Whale Shark sightings in the Great Barrier Reef are rare and sporadic so a combination of aircraft and drones were used to find them so they could be tagged from the research vessel ARGO.

Expedition leader Dr Adam Barnett used historic observations from fishing and diving operators along with other biological and physical information to focus this first dedicated expedition on the area of Wreck Bay in the far north of the Great Barrier Reef.

‘While we wouldn’t go as far to call it an aggregation, we were excited to see a number of sharks on this expedition,” Dr Barnett said.

“Now tagged we hope that these animals will teach us about potential Whale Shark hotspots off the east coast of Australia.”
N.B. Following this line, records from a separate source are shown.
(** * motoPlayer: the two-wire bus protocol between the NodeMCU coordinator
      (motoMCU/src/main.cpp) and the Arduino UNO peripheral
      (motoUNO/src/main.cpp).

    Both programs are embedded as pure state-passing functions.  Every
    global variable of a sketch is a field of its [State] record, every
    value a handler obtains from hardware (the clock, a sensor, the bus) is
    an argument of the handler, and every effect a handler has on hardware
    (a bus write, an actuator call, a log line) is returned next to the new
    state.

    A handler is given one clock value per activation: the [millis()] of
    its interval test and the [millis()] it stores right after are read
    within the same millisecond and are the one argument [now].  Serial
    output of the peripheral is left out; that of the coordinator's gated
    tasks is kept, since the link-health log is part of what is verified. *)

From Stdlib Require Import ZArith QArith Bool Lia.
From Stdlib Require Import Strings.String Strings.Ascii.
From stdpp Require Import base list.

Local Open Scope Z_scope.

(** ** Machine integers shared by both sketches *)

(** [unsigned long] is 32 bits wide on the AVR and on the ESP8266. *)
Definition ULONG_MOD : Z := 2 ^ 32.

(** [(byte) x]: conversion to [uint8_t] keeps the low eight bits. *)
Definition to_byte (x : Z) : Z := x mod 256.

(** [(char) x] on a byte read from the bus: [char] is signed. *)
Definition to_char (x : Z) : Z :=
  let b := to_byte x in if b <? 128 then b else b - 256.

(** [(int16_t) x]: two's complement wrap-around. *)
Definition to_int16 (x : Z) : Z := (x + 32768) mod 65536 - 32768.

(** [millis() - last] on [unsigned long]: subtraction modulo 2^32. *)
Definition elapsed (now last : Z) : Z := (now - last) mod ULONG_MOD.

(** Reading [a[i]] from a [byte] array held as a list: an element of such
    an array is a byte, a read past the bytes supplied yields zero. *)
Definition byte_at (a : list Z) (i : nat) : Z := to_byte (nth i a 0).

(** ** The peripheral (Arduino UNO, I2C slave) *)

Module UNO.

Definition I2C_PACKET_SIZE : nat := 10.
Definition FLAG_IDLE : Z := 0.
Definition FLAG_RFID_NEW : Z := 1.
Definition FLAG_ENV_NEW : Z := 2.
Definition RFID_CHECK_INTERVAL_MS : Z := 200.
Definition ENV_CHECK_INTERVAL_MS : Z := 2500.

(** The globals of the sketch. *)
Record State : Type := mkState {
  newCardDataAvailable : bool;
  newENVDataAvailable : bool;
  IsCMD : bool;
  command_to_run : Z;
  command_param : Z;
  payload : list Z;
  lastRfidCheckMillis : Z;
  lastENVCheckMillis : Z
}.

(** State at the end of static initialisation. *)
Definition init : State :=
  {| newCardDataAvailable := false;
     newENVDataAvailable := false;
     IsCMD := false;
     command_to_run := 0;
     command_param := 0;
     payload := replicate I2C_PACKET_SIZE 0;
     lastRfidCheckMillis := 0;
     lastENVCheckMillis := 0 |}.

(** [mfrc522.uid] after a successful [PICC_ReadCardSerial]. *)
Record Uid : Type := mkUid { size : Z; uidByte : list Z }.

(** What the DHT driver and the ADC returned to [handleENVSensor].
    The two floating-point reads enter the model after the casts the
    function applies to them: [dht_temp_x10] is the integer
    [(int16_t)(temp_f * 10)] is computed from, [dht_humid] the integer
    [(byte)humid_f] is computed from.  [DhtNaN] is a read for which
    [isnan(temp_f) || isnan(humid_f)] holds. *)
Inductive DhtRead : Type :=
| DhtNaN
| DhtOk (dht_temp_x10 dht_humid : Z).

(** Calls made on the DFPlayer. *)
Inductive Actuator : Type :=
| play (track : Z)
| volumeUp
| volumeDown.

(** The loop of [handleRFID] over [i = 0 .. I2C_PACKET_SIZE - 2]. *)
Definition copy_uid (uid : Uid) (p : list Z) : list Z :=
  foldl (fun (p : list Z) (i : nat) =>
           if Z.of_nat i <? size uid
           then <[S i := byte_at (uidByte uid) i]> p
           else <[S i := 0]> p)
        p (seq 0 (I2C_PACKET_SIZE - 1)).

(** [handleRFID]; [card] is [Some uid] when
    [PICC_IsNewCardPresent() && PICC_ReadCardSerial()] holds. *)
Definition handleRFID (now : Z) (card : option Uid) (s : State) : State :=
  if elapsed now (lastRfidCheckMillis s) <? RFID_CHECK_INTERVAL_MS then s
  else
    let s1 := mkState (newCardDataAvailable s) (newENVDataAvailable s)
                      (IsCMD s) (command_to_run s) (command_param s)
                      (payload s) now (lastENVCheckMillis s) in
    if newCardDataAvailable s1 then s1
    else match card with
         | None => s1
         | Some uid =>
             if 0 <? size uid then
               mkState true (newENVDataAvailable s1)
                       (IsCMD s1) (command_to_run s1) (command_param s1)
                       (copy_uid uid (<[0%nat := FLAG_RFID_NEW]> (payload s1)))
                       (lastRfidCheckMillis s1) (lastENVCheckMillis s1)
             else s1
         end.

(** The trailing loop of [handleENVSensor] over [i = 6 .. 9]. *)
Definition zero_tail (p : list Z) : list Z :=
  foldl (fun (p : list Z) (i : nat) => <[i := 0]> p)
        p (seq 6 (I2C_PACKET_SIZE - 6)).

(** [handleENVSensor]; [light_i] is the result of [analogRead]. *)
Definition handleENVSensor (now : Z) (dht : DhtRead) (light_i : Z)
    (s : State) : State :=
  if elapsed now (lastENVCheckMillis s) <? ENV_CHECK_INTERVAL_MS then s
  else
    let s1 := mkState (newCardDataAvailable s) (newENVDataAvailable s)
                      (IsCMD s) (command_to_run s) (command_param s)
                      (payload s) (lastRfidCheckMillis s) now in
    if newENVDataAvailable s1 then s1
    else match dht with
         | DhtNaN => s1
         | DhtOk t h =>
             let p0 := <[0%nat := FLAG_ENV_NEW]> (payload s1) in
             let temp_i16 := to_int16 t in
             let p1 := <[1%nat := to_byte (Z.shiftr temp_i16 8)]> p0 in
             let p2 := <[2%nat := to_byte (Z.land temp_i16 255)]> p1 in
             let p3 := <[3%nat := to_byte h]> p2 in
             let light_i16 := to_int16 light_i in
             let p4 := <[4%nat := to_byte (Z.shiftr light_i16 8)]> p3 in
             let p5 := <[5%nat := to_byte (Z.land light_i16 255)]> p4 in
             mkState (newCardDataAvailable s1) true
                     (IsCMD s1) (command_to_run s1) (command_param s1)
                     (zero_tail p5)
                     (lastRfidCheckMillis s1) (lastENVCheckMillis s1)
         end.

(** [requestEvent]: the bytes handed to [Wire.write], and the new state. *)
Definition requestEvent (s : State) : list Z * State :=
  if newCardDataAvailable s then
    (take I2C_PACKET_SIZE (payload s),
     mkState false (newENVDataAvailable s)
             (IsCMD s) (command_to_run s) (command_param s)
             (payload s) (lastRfidCheckMillis s) (lastENVCheckMillis s))
  else if newENVDataAvailable s then
    (take I2C_PACKET_SIZE (payload s),
     mkState (newCardDataAvailable s) false
             (IsCMD s) (command_to_run s) (command_param s)
             (payload s) (lastRfidCheckMillis s) (lastENVCheckMillis s))
  else
    (FLAG_IDLE :: replicate (I2C_PACKET_SIZE - 1) 0, s).

(** [handleCommands]: the DFPlayer calls made, and the new state. *)
Definition handleCommands (s : State) : list Actuator * State :=
  if negb (IsCMD s) then ([], s)
  else
    let acts :=
      if command_to_run s =? 80 (* 'P' *) then [play (command_param s)]
      else if command_to_run s =? 43 (* '+' *) then [volumeUp]
      else if command_to_run s =? 45 (* '-' *) then [volumeDown]
      else [] in
    (acts,
     mkState (newCardDataAvailable s) (newENVDataAvailable s)
             false (command_to_run s) (command_param s)
             (payload s) (lastRfidCheckMillis s) (lastENVCheckMillis s)).

(** [receiveEvent]; [rx] is the receive buffer of the bus driver, so that
    [Wire.available()] is its length and [Wire.read()] takes its head. *)
Definition receiveEvent (rx : list Z) (s : State) : State :=
  match rx with
  | [] => s
  | b :: rest =>
      let command := to_char b in
      let param :=
        if command =? 80 (* 'P' *) then
          match rest with
          | [] => command_param s
          | t :: _ => to_byte t
          end
        else if command =? 43 (* '+' *) then 0
        else if command =? 45 (* '-' *) then 0
        else command_param s in
      mkState (newCardDataAvailable s) (newENVDataAvailable s)
              true command param
              (payload s) (lastRfidCheckMillis s) (lastENVCheckMillis s)
  end.

(** One activation of a handler: the three calls of [loop] and the two
    bus callbacks, each with what the hardware hands it. *)
Inductive Event : Type :=
| EvRFID (now : Z) (card : option Uid)
| EvENV (now : Z) (dht : DhtRead) (light_i : Z)
| EvCommands
| EvRequest
| EvReceive (rx : list Z).

Definition step (s : State) (e : Event) : State :=
  match e with
  | EvRFID now card => handleRFID now card s
  | EvENV now dht light_i => handleENVSensor now dht light_i s
  | EvCommands => snd (handleCommands s)
  | EvRequest => snd (requestEvent s)
  | EvReceive rx => receiveEvent rx s
  end.

Definition run (es : list Event) : State := foldl step init es.

(** The states the sketch can be in. *)
Definition reachable (s : State) : Prop := exists es, s = run es.

(** A frame is the Idle frame when its kind tag is [FLAG_IDLE]. *)
Definition is_idle (frame : list Z) : bool := byte_at frame 0 =? FLAG_IDLE.


End UNO.

(** ** The coordinator (NodeMCU, I2C master) *)

Module MCU.

Definition UNO_I2C_ADDRESS : Z := 8.
Definition I2C_CHECK_INTERVAL_MS : Z := 500.
Definition WIFI_RECONNECT_INTERVAL_MS : Z := 10000.
Definition HIGH : Z := 1.
Definition LOW : Z := 0.

(** The globals of the sketch that the bus poll, the reconnect task and
    the indicator functions touch. *)
Record State : Type := mkState {
  lastWifiCheckMillis : Z;
  isUnoOnline : bool;
  lastI2CCheckMillis : Z;
  lastRfidFromUno : string;
  isBlinking : bool;
  currentTemperature : Q;
  currentHumidity : Q;
  lightLevel : Z;
  blinkPin : ascii;
  blinkInterval : Z;
  previousBlinkMillis : Z;
  blinkLedState : Z
}.

(** State at the end of static initialisation. *)
Definition init : State :=
  {| lastWifiCheckMillis := 0;
     isUnoOnline := false;
     lastI2CCheckMillis := 0;
     lastRfidFromUno := "N/A";
     isBlinking := false;
     currentTemperature := (-999) # 1;
     currentHumidity := 0 # 1;
     lightLevel := 0;
     blinkPin := " ";
     blinkInterval := 0;
     previousBlinkMillis := 0;
     blinkLedState := 1 |}.

Inductive Pin : Type := LED_G_PIN | LED_B_PIN.

(** The lines the two tasks print on the serial console. *)
Inductive LogLine : Type :=
| LogOnline                              (* "I2C: Online." *)
| LogLost (response_bytes : Z)           (* "I2C: Connection lost, ..." *)
| LogRfid (uid : string)                 (* ">>> Received RFID: ..." *)
| LogEnv (temp : Q) (humid : Z) (light : Z)  (* ">>> Received ENV: ..." *)
| LogPreserved                           (* ">>> Received Preserved CMD, ..." *)
| LogWifiDisconnected.                   (* "Wi-Fi Disconnected. ..." *)

(** What a task does to the world outside the globals. *)
Inductive Effect : Type :=
| Println (l : LogLine)
| RequestFrom (address quantity : Z)
| DigitalWrite (pin : Pin) (level : Z)
| Delay (ms : Z)
| WifiStatus
| WifiReconnect.

(** [utoa]: the digits of [v] in [base], least significant first, pushed
    in front of [acc]; the do-while loop ends when the quotient is zero. *)
Definition digit_char (d : Z) : ascii :=
  if d <? 10 then ascii_of_N (Z.to_N (48 + d))       (* '0' + d *)
  else ascii_of_N (Z.to_N (97 + d - 10)).            (* 'a' + d - 10 *)

Fixpoint utoa_loop (fuel : nat) (v base : Z) (acc : string) : string :=
  match fuel with
  | O => acc
  | S fuel' =>
      let acc' := String (digit_char (v mod base)) acc in
      if v / base =? 0 then acc' else utoa_loop fuel' (v / base) base acc'
  end.

(** [String(b, HEX)] for an [unsigned char]: at most eight digits in any
    base, two in base 16. *)
Definition String_of_byte (b base : Z) : string :=
  utoa_loop 8 b base EmptyString.

(** [toupper] and [String::toUpperCase]. *)
Definition toupper (c : ascii) : ascii :=
  let n := N_of_ascii c in
  if ((97 <=? n) && (n <=? 122))%N then ascii_of_N (n - 32) else c.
A collaborative team of researchers joined the expedition from Biopixel Oceans Foundation, James Cook University, University of Queensland and Ecocean.

During the expedition at least 8 sharks, possibly 13 were seen from aerial surveys.

Over a three-day period, the team managed to snorkel with and satellite tag four animals. The tags were attached by a clamp, which is designed to eventually, detach.

The Whale Sharks can be followed live via satellite through the Citizens of the Great Barrier Reef tracking page.

Citizens of the Great Barrier Reef CEO, Andy Ridley, said the tracking page is part of an ongoing effort to bring the Reef to life for people all over the world.

“Reef Tracks allows people to connect with the amazing species that call the Reef home,” Mr Ridley said.

To help raise awareness of their Whale Shark research in the Coral Sea, Biopixel Oceans Foundation is running a competition with Citizens of the Great Barrier Reef to name one of the tagged whale sharks.

By entering, ocean lovers will be in with a chance of having a Whale Shark named after them, which can then be tracked by the public on the Reef Tracks site.